**Task objective:**
Only a number is expected here: the count of lines in the data that contain "ErrReading".

━━━━━ Input

(* ===== verification/Config.v ===== *)
(** * Configuration (src/internal/config/config.go)

    Viper, which merges defaults, files, the environment and flags, is outside the
    repository: the values it read are an input of [Load], and they take precedence over
    the defaults, as Viper documents. *)

From S2P Require Import Prelude.

Record TLSConfig := MkTLS { tls_Enabled : bool; tls_Cert : string; tls_Key : string }.
Record DBConfig := MkDB { db_Path : string }.
Record AdminCfg := MkAdmin { admin_Enabled : bool; admin_Host : string; admin_Port : Z }.
Record LogCfg := MkLog { log_Level : string; log_Format : string }.
Record WSCfg := MkWS { MaxMessageBytes : Z; PingInterval : Z; Deadline : Z }.

Record Config := MkConfig {
  Host : string;
  Port : Z;
  TLS : TLSConfig;
  cfg_DB : DBConfig;
  Admin : AdminCfg;
  Log : LogCfg;
  WebSocket : WSCfg
}.

(** [fmt.Sprintf("%d", n)]. *)
Definition Sprintf_d (n : Z) : string := pretty n.

Definition Addr (c : Config) : string := Host c +:+ ":" +:+ Sprintf_d (Port c).
Definition AdminAddr (c : Config) : string :=
  admin_Host (Admin c) +:+ ":" +:+ Sprintf_d (admin_Port (Admin c)).

(** ** Defaults *)

Inductive value := VStr (s : string) | VInt (z : Z) | VBool (b : bool) | VDur (d : Z).

(** The calls of [v.SetDefault], in order. *)
Definition defaults : list (string * value) := [
  ("host", VStr "0.0.0.0");
  ("port", VInt 8080);
  ("tls.enabled", VBool false);
  ("db.path", VStr "./data/relayly.db");
  ("admin.enabled", VBool true);
  ("admin.host", VStr "127.0.0.1");
  ("admin.port", VInt 8081);
  ("log.level", VStr "info");
  ("log.format", VStr "json");
  ("websocket.max_message_bytes", VInt 65536);
  ("websocket.ping_interval", VDur (30 * Second));
  ("websocket.deadline", VDur (60 * Second))
].

Definition setDefaults (v : gmap string value) : gmap string value :=
  foldl (λ v kv, <[kv.1 := kv.2]> v) v defaults.

(** [v.Unmarshal] of a key-value view in which every value has its field's type. *)
Definition get_str (v : gmap string value) (k : string) : string :=
  match v !! k with Some (VStr s) => s | _ => "" end.
Definition get_int (v : gmap string value) (k : string) : Z :=
  match v !! k with Some (VInt z) | Some (VDur z) => z | _ => 0 end.
Definition get_bool (v : gmap string value) (k : string) : bool :=
  match v !! k with Some (VBool b) => b | _ => false end.

Definition decode (v : gmap string value) : Config :=
  MkConfig (get_str v "host") (get_int v "port")
    (MkTLS (get_bool v "tls.enabled") (get_str v "tls.cert") (get_str v "tls.key"))
    (MkDB (get_str v "db.path"))
    (MkAdmin (get_bool v "admin.enabled") (get_str v "admin.host") (get_int v "admin.port"))
    (MkLog (get_str v "log.level") (get_str v "log.format"))
    (MkWS (get_int v "websocket.max_message_bytes") (get_int v "websocket.ping_interval")
          (get_int v "websocket.deadline")).

(** ** Loading *)

Inductive cfgerr :=
  | ErrBindFlags | ErrReading | ErrParsing
  | ErrPort (p : Z) | ErrTLS | ErrDBPath.

Definition validate (c : Config) : option cfgerr :=
  if decide (Port c < 1 ∨ 65535 < Port c)%Z then Some (ErrPort (Port c))
  else if decide (tls_Enabled (TLS c) = true ∧ (tls_Cert (TLS c) = "" ∨ tls_Key (TLS c) = ""))
  then Some ErrTLS
  else if decide (db_Path (cfg_DB c) = "") then Some ErrDBPath
  else None.

(** What Viper did: whether the flags could be bound, how reading the main file went, and
    the values set by files, environment and flags (they override the defaults), or
    [None] if they cannot be decoded. *)
Inductive readres := ReadOk | ReadMissing | ReadFailed.

Definition Load (bound : bool) (main : readres) (overrides : option (gmap string value))
    : (cfgerr + Config) * option cfgerr :=
  if bound then
    match main with
    | ReadFailed => (inl ErrReading, Some ErrReading)
    | _ =>
        match overrides with
        | None => (inl ErrParsing, Some ErrParsing)
        | Some o => let cfg := decode (o ∪ setDefaults ∅) in (inr cfg, validate cfg)
        end
    end
  else (inl ErrBindFlags, Some ErrBindFlags).

(** ** Properties *)

Lemma validate_ok c :
  validate c = None ↔
  (1 ≤ Port c ≤ 65535)%Z ∧ (tls_Enabled (TLS c) = true → tls_Cert (TLS c) ≠ "" ∧ tls_Key (TLS c) ≠ "") ∧
  db_Path (cfg_DB c) ≠ "".
Proof.
  unfold validate. split.
  - repeat case_decide; intros; try done. split_and!; [lia|lia| |done].
    intros He. split; intros E; naive_solver.
  - intros (Hp & Ht & Hd). rewrite decide_False by lia. rewrite decide_False by naive_solver.
    by rewrite decide_False.
Qed.

(** Without any override the relay listens on every interface and the admin server on the
    loopback one only. *)
Lemma Load_defaults :
  ∃ c, Load true ReadMissing (Some ∅) = (inr c, None) ∧ Addr c = "0.0.0.0:8080" ∧
    AdminAddr c = "127.0.0.1:8081" ∧ PingInterval (WebSocket c) = (30 * Second)%Z.
Proof. eexists. split; [vm_compute; reflexivity|]. split_and!; vm_compute; reflexivity. Qed.

(** A configuration accepted by [Load] is valid, and carries every override of a port. *)
Lemma Load_valid b m o c :
  Load b m o = (inr c, None) →
  (1 ≤ Port c ≤ 65535)%Z ∧ db_Path (cfg_DB c) ≠ "" ∧
  ∀ v z, o = Some v → v !! "port" = Some (VInt z) → Port c = z.
Proof.
  unfold Load. destruct b; [|done].
  assert (∀ v : gmap string value, (@inr cfgerr _ (decode (v ∪ setDefaults ∅)),
    validate (decode (v ∪ setDefaults ∅))) = (inr c, None) → (1 ≤ Port c ≤ 65535)%Z ∧ db_Path (cfg_DB c) ≠ "" ∧
      ∀ z, v !! "port" = Some (VInt z) → Port c = z) as Hv.
  { intros v [= <- Hok]. apply validate_ok in Hok as (? & _ & ?). split_and!; [lia|lia|done|].
    intros z Hz. unfold decode, get_int. cbn [Port]. by rewrite (lookup_union_Some_l _ _ _ _ Hz). }
  destruct m, o as [v|]; try done; intros E; apply Hv in E as (? & ? & ?); naive_solver.
Qed.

━━━━━━━━━━

**Solution below:**
2